** Opening DATA UNDER STUDY block **

Lemma parse_loop_ok fuel s : scan_ok html s -> (length html - ptr s <= fuel)%nat ->
  exists l, elements_loop fuel html na ot s = Ret l /\ (na = true -> ot = false -> chars_of (listObj s) = take (base_of s) html -> parsed_chars l).
Proof.
  revert s. induction fuel as [|fuel IH]; intros s Hs Hf; pose proof (so_ptr _ _ Hs); cbn [elements_loop]; rewrite (proj2 (Nat.ltb_ge _ _)) by lia;
    (destruct (Nat.eqb_spec (ptr s) (length html)); [by apply parse_end|]); [lia|].
  destruct (parse_step_ok s Hs) as (s' & -> & Hs' & Hlt & Hch); [lia|]. cbn [mbind outcome_bind].
  destruct (IH s' Hs') as (l & -> & Hl); [lia|]. exists l. split; [done|]. auto.
Qed.
End steps.

(** ** Theorems *)

(** C21.  ns_parsehtml ends on every page, stays within it, and its elements, put together, are the page, but for the
    "<" of a comment or processing instruction that is not closed. *)
Theorem parse_lossless html :
  exists l, NsTclParseHtmlObjCmd false false html = Ret (Some l) /\ parsed_chars html l.
Proof.
  unfold NsTclParseHtmlObjCmd. cbn [andb negb]. destruct (parse_loop_ok html true false (length html) (mkScan false false false 0 0 [])) as (l & -> & Hl).
  - apply closed_ok. lia.
  - cbn. lia.
  - exists l. split; [done|]. by apply Hl.
Qed.

(** ** Options *)

Definition relist (f : list element -> list element) (s : Scan) : Scan :=
  mkScan (inTag s) (inComment s) (inPi s) (ptr s) (lastStart s) (f (listObj s)).

(** Two runs with different options whose elements are related by [f]. *)
Section options.
Context (html : list Z) (f : list element -> list element) (na1 ot1 na2 ot2 : bool).
Context (Htext : forall l l1 a b, HtmlFinishElement l html WText a b false ot1 None = Ret l1 -> HtmlFinishElement (f l) html WText a b false ot2 None = Ret (f l1)).
Context (Helem : forall l l1 w a p c, w <> WText -> (1 <= a <= p)%nat -> html !! (a - 1)%nat = Some 60 -> html !! p = Some 62 ->
  HtmlFinishElement l html w a p na1 ot1 c = Ret l1 -> HtmlFinishElement (f l) html w a p na2 ot2 c = Ret (f l1)).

** Closing DATA UNDER STUDY block **

• _ASSIGNMENT_:
Could you set down, word for word, only the lines above from the line with "exists l, NsTclParseHtmlObjCmd" to the line with "Context (Helem : forall", including both?

• _RESPONSE TO THIS TASK_:
  exists l, NsTclParseHtmlObjCmd false false html = Ret (Some l) /\ parsed_chars html l.
Proof.
  unfold NsTclParseHtmlObjCmd. cbn [andb negb]. destruct (parse_loop_ok html true false (length html) (mkScan false false false 0 0 [])) as (l & -> & Hl).
  - apply closed_ok. lia.
  - cbn. lia.
  - exists l. split; [done|]. by apply Hl.
Qed.

(** ** Options *)

Definition relist (f : list element -> list element) (s : Scan) : Scan :=
  mkScan (inTag s) (inComment s) (inPi s) (ptr s) (lastStart s) (f (listObj s)).

(** Two runs with different options whose elements are related by [f]. *)
Section options.
Context (html : list Z) (f : list element -> list element) (na1 ot1 na2 ot2 : bool).
Context (Htext : forall l l1 a b, HtmlFinishElement l html WText a b false ot1 None = Ret l1 -> HtmlFinishElement (f l) html WText a b false ot2 None = Ret (f l1)).
Context (Helem : forall l l1 w a p c, w <> WText -> (1 <= a <= p)%nat -> html !! (a - 1)%nat = Some 60 -> html !! p = Some 62 ->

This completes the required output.